Mutations in ASXL1 are frequent in patients with myelodysplastic syndrome (MDS) and associated with adverse survival yet the molecular pathogenesis of ASXL1 mutations are not fully understood. Recently it has been found that deletion of Asxl1 or expression of C-terminal-truncating ASXL1 mutations (ASXL1-MT) inhibit myeloid differentiation and induce MDS-like disease in mice. Here, we find that SETBP1 mutations (SETBP1-MT) are enriched among patients with ASXL1-mutated MDS patients and associated with increased incidence of leukemic transformation as well as shorter survival, suggesting SETBP1-MT play a critical role in leukemic transformation of MDS. We identify that SETBP1-MT inhibit ubiquitination and subsequent degradation of SETBP1, resulting in increased expression.

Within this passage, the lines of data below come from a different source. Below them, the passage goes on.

(** The backend functions; the [Z] next to a state is the calling node's id. *)
Record atomic_backend (S : Type) := AtomicBackend {
  ab_acquire : S -> Z -> outcome S;
  ab_release : S -> Z -> outcome S;
  ab_exchange : S -> global_ptr -> list Z -> Z -> outcome (S * list Z);
  ab_store : S -> global_ptr -> list Z -> Z -> outcome S;
  ab_load : S -> global_ptr -> Z -> outcome (S * list Z);
  ab_compare_exchange : S -> global_ptr -> list Z -> Z -> list Z -> outcome (S * list Z);
  ab_fetch_add_int : S -> global_ptr -> list Z -> Z -> outcome (S * list Z);
  ab_fetch_add_uint : S -> global_ptr -> list Z -> Z -> outcome (S * list Z);
  ab_fetch_add_float : S -> global_ptr -> list Z -> Z -> outcome (S * list Z);
}.
Arguments ab_acquire {S}.
Arguments ab_release {S}.
Arguments ab_exchange {S}.
Arguments ab_store {S}.
Arguments ab_load {S}.
Arguments ab_compare_exchange {S}.
Arguments ab_fetch_add_int {S}.
Arguments ab_fetch_add_uint {S}.
Arguments ab_fetch_add_float {S}.

(** ** The generic functions *)
Section Generic.

Context {S : Type} (B : atomic_backend S) (P : policy unit) (T : ctype).

(** [global_ptr<void>(obj)]. *)
Definition to_void (obj : global_ptr) : outcome global_ptr :=
  '(_, g) ← gp_copy P tt obj; Ok g.

Definition before (order : memory_order) (s : S) (r : Z) : outcome S :=
  if bool_decide (order = acq_rel) || bool_decide (order = release) then ab_release B s r else Ok s.
Definition after (order : memory_order) (s : S) (r : Z) : outcome S :=
  if bool_decide (order = acq_rel) || bool_decide (order = acquire) then ab_acquire B s r else Ok s.

Definition exchange (s : S) (r : Z) (obj : global_ptr) (desired : list Z) (order : memory_order) : outcome (S * list Z) :=
  s ← before order s r;
  g ← to_void obj;
  '(s, out_buffer) ← ab_exchange B s g desired (sizeof T);
  s ← after order s r;
  Ok (s, out_buffer).

Definition store (s : S) (r : Z) (obj : global_ptr) (desired : list Z) (order : memory_order) : outcome S :=
  s ← before order s r;
  g ← to_void obj;
  s ← ab_store B s g desired (sizeof T);
  after order s r.

Definition load (s : S) (r : Z) (obj : global_ptr) (order : memory_order) : outcome (S * list Z) :=
  s ← before order s r;
  g ← to_void obj;
  '(s, out_buffer) ← ab_load B s g (sizeof T);
  s ← after order s r;
  Ok (s, out_buffer).

Definition compare_exchange (s : S) (r : Z) (obj : global_ptr) (expected desired : list Z) (order : memory_order) :
    outcome (S * bool) :=
  s ← before order s r;
  g ← to_void obj;
  '(s, out_buffer) ← ab_compare_exchange B s g desired (sizeof T) expected;
  s ← after order s r;
  Ok (s, type_eqb T out_buffer expected).

Definition fetch_add (s : S) (r : Z) (obj : global_ptr) (value : list Z) (order : memory_order) : outcome (S * list Z) :=
  s ← before order s r;
  '(s, out_buffer) ←
    match traits T with
    | is_floating_point => g ← to_void obj; ab_fetch_add_float B s g value (sizeof T)
    | is_unsigned => g ← to_void obj; ab_fetch_add_uint B s g value (sizeof T)
    | is_signed => g ← to_void obj; ab_fetch_add_int B s g value (sizeof T)
    | no_number => Throw (invalid_argument "Invalid type V for value")
    end;
  s ← after order s r;
  Ok (s, out_buffer).

(** The overload for pointers to a type of [size] bytes. *)
Definition fetch_add_pointer (size : Z) (s : S) (r : Z) (obj : global_ptr) (value : Z) (order : memory_order) :
    outcome (S * list Z) :=
  let value_buffer := to_bytes 8 (mul64 value size) in
  s ← before order s r;
  g ← to_void obj;
  '(s, out_buffer) ← ab_fetch_add_uint B s g value_buffer 8;
  s ← after order s r;
  Ok (s, out_buffer).

End Generic.

(** ** The MPI backend *)
Inductive mpi_datatype := MPI_INT32_T | MPI_INT64_T | MPI_UINT32_T | MPI_UINT64_T | MPI_FLOAT | MPI_DOUBLE.

Definition fitting_mpi_int (size : Z) : outcome mpi_datatype :=
  if size =? 4 then Ok MPI_INT32_T
  else if size =? 8 then Ok MPI_INT64_T
  else Throw (invalid_argument "Invalid size (must be either 4 or 8)").

Definition fitting_mpi_uint (size : Z) : outcome mpi_datatype :=
  if size =? 4 then Ok MPI_UINT32_T
  else if size =? 8 then Ok MPI_UINT64_T
  else Throw (invalid_argument "Invalid size (must be either 4 or 8)").

Definition fitting_mpi_float (size : Z) : outcome mpi_datatype :=
  if size =? 4 then Ok MPI_FLOAT
  else if size =? 8 then Ok MPI_DOUBLE
  else Throw (invalid_argument "Invalid size (must be power either 4, 8)").

Definition type_size (t : mpi_datatype) : Z :=
  match t with MPI_INT32_T | MPI_UINT32_T | MPI_FLOAT => 4 | MPI_INT64_T | MPI_UINT64_T | MPI_DOUBLE => 8 end.

Section Mpi.

(** [float_sum n] is the addition of floating-point numbers of [n] bytes. *)
Context (c : dsm_config) (pl : placement) (float_sum : Z -> list Z -> list Z -> list Z).

(** [obj.offset()] and [obj.node()]: the displacement and rank of the operation. *)
Definition target (obj : global_ptr) : outcome (Z * Z) :=
  '(s, obj, o) ← gp_offset (the_policy pl) tt obj;
  '(_, _, h) ← gp_node (the_policy pl) s obj;
  Ok (h, get_data_win_offset o).

(** [MPI_Get], [MPI_Put] and [MPI_Fetch_and_op] of one element of the window. *)
Definition win_get (s : dsm) (t : mpi_datatype) (rank disp : Z) : list Z := mem_read (globalData s) rank disp (type_size t).
Definition win_put (s : dsm) (rank disp : Z) (bs : list Z) : dsm := set_globalData s (mem_write (globalData s) rank disp bs).

Definition mpi_exchange (s : dsm) (obj : global_ptr) (desired : list Z) (size : Z) : outcome (dsm * list Z) :=
  t_type ← fitting_mpi_int size;
  '(rank, win_offset) ← target obj;
  Ok (win_put s rank win_offset desired, win_get s t_type rank win_offset).

Definition mpi_store (s : dsm) (obj : global_ptr) (desired : list Z) (size : Z) : outcome dsm :=
  t_type ← fitting_mpi_int size;
  '(rank, win_offset) ← target obj;
  Ok (win_put s rank win_offset desired).

Definition mpi_load (s : dsm) (obj : global_ptr) (size : Z) : outcome (dsm * list Z) :=
  t_type ← fitting_mpi_int size;
  '(rank, win_offset) ← target obj;
  Ok (s, win_get s t_type rank win_offset).

Definition mpi_compare_exchange (s : dsm) (obj : global_ptr) (desired : list Z) (size : Z) (expected : list Z) :
    outcome (dsm * list Z) :=
  t_type ← fitting_mpi_int size;
  '(rank, win_offset) ← target obj;
  let old := win_get s t_type rank win_offset in
  Ok (if bool_decide (old = expected) then win_put s rank win_offset desired else s, old).

(** [_fetch_add], with [MPI_SUM] for the datatype. *)
Definition mpi_sum (t : mpi_datatype) (a b : list Z) : list Z :=
  match t with
  | MPI_FLOAT | MPI_DOUBLE => float_sum (type_size t) a b
  | _ => add_bytes (type_size t) a b
  end.
Definition mpi_fetch_add (s : dsm) (obj : global_ptr) (value : list Z) (t_type : mpi_datatype) : outcome (dsm * list Z) :=
  '(rank, win_offset) ← target obj;
  let old := win_get s t_type rank win_offset in
  Ok (win_put s rank win_offset (mpi_sum t_type old value), old).

Definition mpi_fetch_add_int (s : dsm) (obj : global_ptr) (value : list Z) (size : Z) : outcome (dsm * list Z) :=
  t_type ← fitting_mpi_int size; mpi_fetch_add s obj value t_type.
Definition mpi_fetch_add_uint (s : dsm) (obj : global_ptr) (value : list Z) (size : Z) : outcome (dsm * list Z) :=
  t_type ← fitting_mpi_uint size; mpi_fetch_add s obj value t_type.
Definition mpi_fetch_add_float (s : dsm) (obj : global_ptr) (value : list Z) (size : Z) : outcome (dsm * list Z) :=
  t_type ← fitting_mpi_float size; mpi_fetch_add s obj value t_type.

Definition mpi_backend : atomic_backend dsm := {|
  ab_acquire := argo_acquire c pl;
  ab_release := argo_release c pl;
  ab_exchange := mpi_exchange;
  ab_store := mpi_store;
  ab_load := mpi_load;
  ab_compare_exchange := mpi_compare_exchange;
  ab_fetch_add_int := mpi_fetch_add_int;
  ab_fetch_add_uint := mpi_fetch_add_uint;
  ab_fetch_add_float := mpi_fetch_add_float;
|}.

End Mpi.

(** ** Calls on an object of the global memory *)
Inductive atomic_call :=
  | at_exchange (desired : list Z)
  | at_store (desired : list Z)
  | at_load
  | at_compare_exchange (expected desired : list Z)
  | at_fetch_add (value : list Z).

(** An integer type of [n] bytes. *)
Definition int_type (n : Z) (sgn : bool) : ctype :=
  {| sizeof := n; traits := if sgn then is_signed else is_unsigned; type_eqb := fun a b => bool_decide (a = b) |}.

Section Calls.

Context {S : Type} (B : atomic_backend S) (P : policy unit).

(** [global_ptr<T>(p)]. *)
Definition obj_at (p : Z) : outcome global_ptr := '(_, g) ← gp_make P tt p true true; Ok g.

Definition run_atomic (T : ctype) (s : S) (r p : Z) (call : atomic_call) (order : memory_order) : outcome (S * list Z) :=
  obj ← obj_at p;
  match call with
  | at_exchange d => exchange B P T s r obj d order
  | at_store d => s ← store B P T s r obj d order; Ok (s, [])
  | at_load => load B P T s r obj order
  | at_compare_exchange e d => '(s, b) ← compare_exchange B P T s r obj e d order; Ok (s, [Z.b2z b])
  | at_fetch_add v => fetch_add B P T s r obj v order
  end.

(** ** What a call means: an operation on a register of [n] bytes *)
Definition call_wf (n : Z) (call : atomic_call) : Prop :=
  match call with
  | at_exchange d | at_store d => Z.of_nat (length d) = n
  | at_load => True
  | at_compare_exchange e d => Z.of_nat (length e) = n /\ Z.of_nat (length d) = n
  | at_fetch_add v => Z.of_nat (length v) = n
  end.

(** The bytes the call writes, if it does. *)
Definition call_write (n : Z) (call : atomic_call) (old : list Z) : option (list Z) :=
  match call with
  | at_exchange d | at_store d => Some d
  | at_load => None
  | at_compare_exchange e d => if bool_decide (old = e) then Some d else None
  | at_fetch_add v => Some (add_bytes n old v)
  end.

Definition call_result (call : atomic_call) (old : list Z) : list Z :=
  match call with
  | at_exchange _ | at_load | at_fetch_add _ => old
  | at_store _ => []
  | at_compare_exchange e _ => [Z.b2z (bool_decide (old = e))]
  end.

(** What a backend promises its clients.  [gbyte s a] is the byte at address [a],
    [upd s p bs] the state with [bs] at [p]; [ok p n] says that an integer of [n]
    bytes can be at [p]. *)
Class AtomicMemory (dom : Z -> Prop) (ok : Z -> Z -> Prop) (gbyte : S -> Z -> Z) (upd : S -> Z -> list Z -> S) : Prop := {
  am_get s p bs a : ok p (Z.of_nat (length bs)) -> dom a -> gbyte (upd s p bs) a =
    if decide (p <= a < p + Z.of_nat (length bs)) then byte_at bs (a - p) else gbyte s a;
  am_dom p n a : ok p n -> p <= a < p + n -> dom a;
  am_ptr p n : ok p n -> exists g, obj_at p = Ok g /\ to_void P g = Ok g /\
    forall s, let old := gbyte s <$> seqZ p n in
    (forall d, Z.of_nat (length d) = n -> ab_exchange B s g d n = Ok (upd s p d, old)) /\
    (forall d, Z.of_nat (length d) = n -> ab_store B s g d n = Ok (upd s p d)) /\
    ab_load B s g n = Ok (s, old) /\
    (forall d e, Z.of_nat (length d) = n -> Z.of_nat (length e) = n ->
      ab_compare_exchange B s g d n e = Ok (if bool_decide (old = e) then upd s p d else s, old)) /\
    (forall v, Z.of_nat (length v) = n -> ab_fetch_add_int B s g v n = Ok (upd s p (add_bytes n old v), old)) /\
    (forall v, Z.of_nat (length v) = n -> ab_fetch_add_uint B s g v n = Ok (upd s p (add_bytes n old v), old));
}.

Section Client.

Expression of SETBP1-MT, in turn, inhibited Pp2a activity, leading to Akt activation and enhanced expression of posterior Hoxa genes in ASXL1 mutant cells. Biologically, SETBP1-MT augmented ASXL1-MT-induced differentiation block, inhibited apoptosis, and enhanced myeloid colony output. SETBP1-MT collaborated with ASXL1-MT in inducing AML in vivo. The combination of ASXL1-MT and SETBP1-MT activated a stem cell signature and repressed the TGF-β signaling pathway, in contrast to the ASXL1-MT-induced MDS model. These data reveal that SETBP1-MT are critical drivers of ASXL1-mutated MDS and identify several deregulated pathways as potential therapeutic targets in high-risk MDS.